Above: Here’s how we can prep the data frame to have an index column that has the quadkeys associated with each point.

Using the quadkey column with intersections

We can now use the quadkey to filter down the number of points that need to be checked in detail (with a “full” intersection). These sorts of string checks are way cheaper than the UDF with the full intersection. We can vastly improve the runtime for larger datasets with this intervention.

start_time = time.clock()
qk_res = (
    df2
    .where(F.col("qk").substr(1, 12) == "023101030121")
    .where(intx_udf(F.col("x"), F.col("y")))
).count()
run_time = round(time.clock() - start_time, 3)
print("- - -")
print(f"quadkey method result: {qk_res}")
print(f"quadkey method run time: {run_time} seconds")

# results:
# quadkey method result: 8
# quadkey method run time: 0.007 seconds

Is there more we can do?

We can keep taking this further if we want. We can come up with a new UDF that handles a group of x/y coordinates after a filter is produced. The advantage here is to reduce the number of rows that a UDF needs to be applied on. Such a solution requires that the filtering polygon and the segmentation of points is small enough or controlled enough to produce rows have a group of point coordinates that is small enough to be held in memory by one of the workers doing this processing.

def perform_intersection_group(ids, xs, ys):
    geoms = [Point(x, y) for x, y in zip(xs, ys)]
    gdf = gpd.GeoDataFrame({"id": ids}, geometry=geoms)
    polygon = make_poly()
    sub = gdf[gdf.intersects(polygon)]
    return list(sub["id"].astype(int))

intx_hybrid_udf = F.udf(perform_intersection_group, T.ArrayType(T.IntegerType()))

Now, we can update our logic to first filter down to the quadkey of interest, and then to further subdivide within that quadkey and break the sublist into groups. These groups can then be fed to workers and each can have a list of points intersected with a polygon. In fact, it may be possible to even bring back the original example of a spatial intersection being created and leveraged when performing intersections between a polygon and a cluster of points at this point.

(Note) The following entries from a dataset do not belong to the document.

Theorem rc_health_exact now order ping current :
  ranges order (rc_dimensions ping current) ->
  rh_Overall (rc_Health now order ping current) = match ping with Some _ => HealthUnhealthy | None => HealthHealthy end.
Proof.
  unfold rc_Health, rc_dimensions. intros Hr. destruct ping as [e|].
  - overall_at [("availability", mkDimension HealthUnhealthy ""); ("connectivity", mkDimension HealthUnhealthy e)].
  - destruct current as [e|g].
    + overall_at [("availability", mkDimension HealthHealthy ""); ("connectivity", mkDimension HealthHealthy "")].
    + overall_at [("consistency", mkDimension HealthHealthy (formatUint g)); ("availability", mkDimension HealthHealthy ""); ("connectivity", mkDimension HealthHealthy "")].
Qed.

(** The in-process queue behind the adapter: blocked when paused, else degraded above
    the threshold. *)
Theorem qa_health_exact now order (m : Memory) r :
  ranges order (<["availability" := qa_availability m]> (<["capacity" := qa_capacity m r]> {["connectivity" := mkDimension HealthHealthy ""]})) ->
  rh_Overall (qa_Health now order m m m r) =
    if Paused m then HealthBlocked
    else if bool_decide (qc_MaxDepth r < Depth m) then HealthDegraded else HealthHealthy.
Proof.
  intros Hr. unfold qa_Health. cbn [qb_Ping memory_backend]. revert Hr. unfold qa_availability, qa_capacity. cbn [qb_memory qb_Depth memory_backend].
  destruct (Paused m), (bool_decide (qc_MaxDepth r < Depth m)); intros Hr.
  - overall_at [("availability", mkDimension HealthBlocked "paused"); ("capacity", mkDimension HealthDegraded "backlog above threshold"); ("connectivity", mkDimension HealthHealthy "")].
  - overall_at [("availability", mkDimension HealthBlocked "paused"); ("capacity", mkDimension HealthHealthy ""); ("connectivity", mkDimension HealthHealthy "")].
  - overall_at [("availability", mkDimension HealthHealthy ""); ("capacity", mkDimension HealthDegraded "backlog above threshold"); ("connectivity", mkDimension HealthHealthy "")].
  - overall_at [("availability", mkDimension HealthHealthy ""); ("capacity", mkDimension HealthHealthy ""); ("connectivity", mkDimension HealthHealthy "")].
Qed.

(** A drained database refuses work for good, whatever its clients answer: no operation
    undoes a drain. *)
Inductive db_step : DBResource -> DBResource -> Prop :=
| db_drain a r : db_step r (db_Drain a r).1.

Theorem drained_stays a r r' ready ping : steps db_step (db_Drain a r).1 r' -> db_Ready ready ping r' = Some ADraining.
Proof.
  intros Hs. enough (db_drained r' = true) as H by (unfold db_Ready; by rewrite H).
  eapply (steps_invariant db_step (fun r => db_drained r = true)); [|exact Hs | done]. by intros x y _ [].
Qed.

(** Fencing is advertised exactly when tokens are checked: without a fencer every token is refused. *)
Theorem fencing_honest r token :
  SupportsFencing (db_Capabilities r) = true <-> exists check, db_CheckFence check token r = None.
Proof.
  unfold db_CheckFence. cbn. destruct (dc_Fencer (db_cfg r)); cbn [negb]; split; try done.
  - intros _. by exists (fun _ => None).
  - by intros [? ?].
Qed.

(** ** Generations *)

(** What a controller of generations promises: at most one is reserved, it is the next
    one, only it can be activated or given up, and only an activation changes the
    current one. *)
Record gen_spec := mkGenSpec { gs_current : Z; gs_reserved : bool }.

Inductive gen_op := GReserve | GActivate (gen : Z) | GAbort (gen : Z).

(** The next state and the generation granted, activated or given up. *)
Definition spec_op (o : gen_op) (s : gen_spec) : gen_spec * option Z :=
  let next := gs_current s + 1 in
  match o with
  | GReserve => if gs_reserved s then (s, None) else (mkGenSpec (gs_current s) true, Some next)
  | GActivate g => if gs_reserved s && bool_decide (g = next) then (mkGenSpec next false, Some next) else (s, None)
  | GAbort g => if gs_reserved s && bool_decide (g = next) then (mkGenSpec (gs_current s) false, Some next) else (s, None)
  end.

Definition ctrl_op {G} `{GenController G} (o : gen_op) (g : G) : G * option Z :=
  match o with
  | GReserve => let '(g', r) := gc_Reserve g in (g', match r with inr n => Some n | inl _ => None end)
  | GActivate n => let '(g', e) := gc_Activate n g in (g', match e with None => Some n | Some _ => None end)
  | GAbort n => let '(g', e) := gc_Abort n g in (g', match e with None => Some n | Some _ => None end)
  end.

Fixpoint run_ops {A} (step : gen_op -> A -> A * option Z) (os : list gen_op) (a : A) : A * list (option Z) :=
  match os with
  | [] => (a, [])
  | o :: os => let '(a, r) := step o a in let '(a, rs) := run_ops step os a in (a, r :: rs)
  end.

Definition gen_rel (g : LocalGenerations) (s : gen_spec) : Prop :=
  lg_current g = gs_current s /\ lg_reserved g = (if gs_reserved s then gs_current s + 1 else 0) /\ 0 <= gs_current s.

Lemma ctrl_op_spec o g s : gen_rel g s -> gs_current s + 1 < 2 ^ 64 ->
  let '(g', r) := ctrl_op o g in let '(s', r') := spec_op o s in r = r' /\ gen_rel g' s' /\ gs_current s' <= gs_current s + 1.
Proof.
  intros (Hc & Hr & H0) Hb. destruct g as [c rv], s as [c' b]. cbn in Hc, Hr, H0, Hb. subst c rv.
  assert (u64 (c' + 1) = c' + 1) as Hu by (unfold u64, u64_modulus; apply Z.mod_small; lia).
  destruct o as [|n|n]; cbn [ctrl_op gc_Reserve gc_Activate gc_Abort local_controller spec_op gs_current gs_reserved]; unfold lg_Reserve, lg_Activate, lg_Abort;
    cbn [lg_current lg_reserved]; rewrite ?Hu; destruct b.
  - rewrite bool_decide_false by lia. cbn. unfold gen_rel; cbn. split_and!; try done; lia.
  - rewrite bool_decide_true by done. cbn. unfold gen_rel; cbn. split_and!; try done; lia.
  - rewrite (bool_decide_false (c' + 1 = 0)) by lia. cbn [orb]. destruct (bool_decide_reflect (n = c' + 1)) as [->|]; cbn; unfold gen_rel; cbn; split_and!; try done; lia.
  - rewrite bool_decide_true by done. cbn. unfold gen_rel; cbn. split_and!; try done; lia.
  - rewrite (bool_decide_false (c' + 1 = 0)) by lia. cbn [orb]. destruct (bool_decide_reflect (n = c' + 1)) as [->|]; cbn; unfold gen_rel; cbn; split_and!; try done; lia.
  - rewrite bool_decide_true by done. cbn. unfold gen_rel; cbn. split_and!; try done; lia.
Qed.

(** The local controller is the specification, for as many calls as there are
    generations. *)
Theorem generations_refine os : Z.of_nat (length os) < 2 ^ 64 ->
  let '(g, rs) := run_ops ctrl_op os NewLocalGenerations in
  let '(s, rs') := run_ops spec_op os (mkGenSpec 0 false) in
  rs = rs' /\ gen_rel g s.
Proof.
  intros Hl. enough (forall os g s, gen_rel g s -> gs_current s + Z.of_nat (length os) < 2 ^ 64 ->
    let '(g, rs) := run_ops ctrl_op os g in let '(s, rs') := run_ops spec_op os s in rs = rs' /\ gen_rel g s) as H.
  { apply (H os NewLocalGenerations (mkGenSpec 0 false)); cbn; [done | lia]. }
  clear. induction os as [|o os IH]; intros g s Hrel Hb; [done |]. cbn [run_ops length] in *.
  pose proof (ctrl_op_spec o g s Hrel ltac:(lia)) as Hop. destruct (ctrl_op o g) as [g1 r], (spec_op o s) as [s1 r']. destruct Hop as (-> & H1 & H2).
  specialize (IH g1 s1 H1 ltac:(lia)). destruct (run_ops ctrl_op os g1), (run_ops spec_op os s1). destruct IH as [-> ?]. done.
Qed.

(** At the last generation the counter wraps: a reservation answers 0, and reserves nothing. *)
Lemma last_generation : let '(g, r) := lg_Reserve (mkLocalGen (2 ^ 64 - 1) 0) in r = inr 0 /\ lg_reserved g = 0 /\ (lg_Activate 0 g).2 ≠ None.
Proof. by vm_compute. Qed.

(** A generation of the memory cache from 2^63 on is shown as negative. *)
Lemma generation_shown_negative : formatGen (2 ^ 64 - 1) = "gen=-1".
Proof. reflexivity. Qed.

(** A paused queue is reported blocked, with the message of a healthy one. *)
Lemma paused_queue_says_ok now order m r : rh_Message (qa_Health now order (Pause m) (Pause m) (Pause m) r) = "ok".
Proof. reflexivity. Qed.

# prep for poor man + regular r-tree combined
start_time = time.clock()
qk_res = (
    df2
    .where(F.col("qk").substr(1, 12) == "023101030121")
    .withColumn("qk_group", F.col("qk").substr(1, 14))
    .groupBy("qk_group")
    .agg(
        F.collect_list("id").alias("ids"),
        F.collect_list("x").alias("xs"),
        F.collect_list("y").alias("ys")
    )
    .withColumn("keep_ids", intx_hybrid_udf(F.col("ids"), F.col("xs"), F.col("ys")))
    .withColumn("keep_ids", F.explode(F.col("keep_ids")))
).count()
run_time = round(time.clock() - start_time, 3)
print("- - -")
print(f"quadkey hybrid w/ r-tree method result: {qk_res}")
print(f"quadkey hybrid w/ r-tree method run time: {run_time} seconds")

Conclusion

When working with large/big datasets, find ways to filter data down to a more reasonable size as soon as possible. With spatial intersections, marking the quadkey of each point might help with a spatial intersection by allowing you to quickly remove immediate outlier points without having to construct a spatial index or otherwise track and index all the points that lie outside the target quadkey/s that encapsulates the polygon being used to filter the points.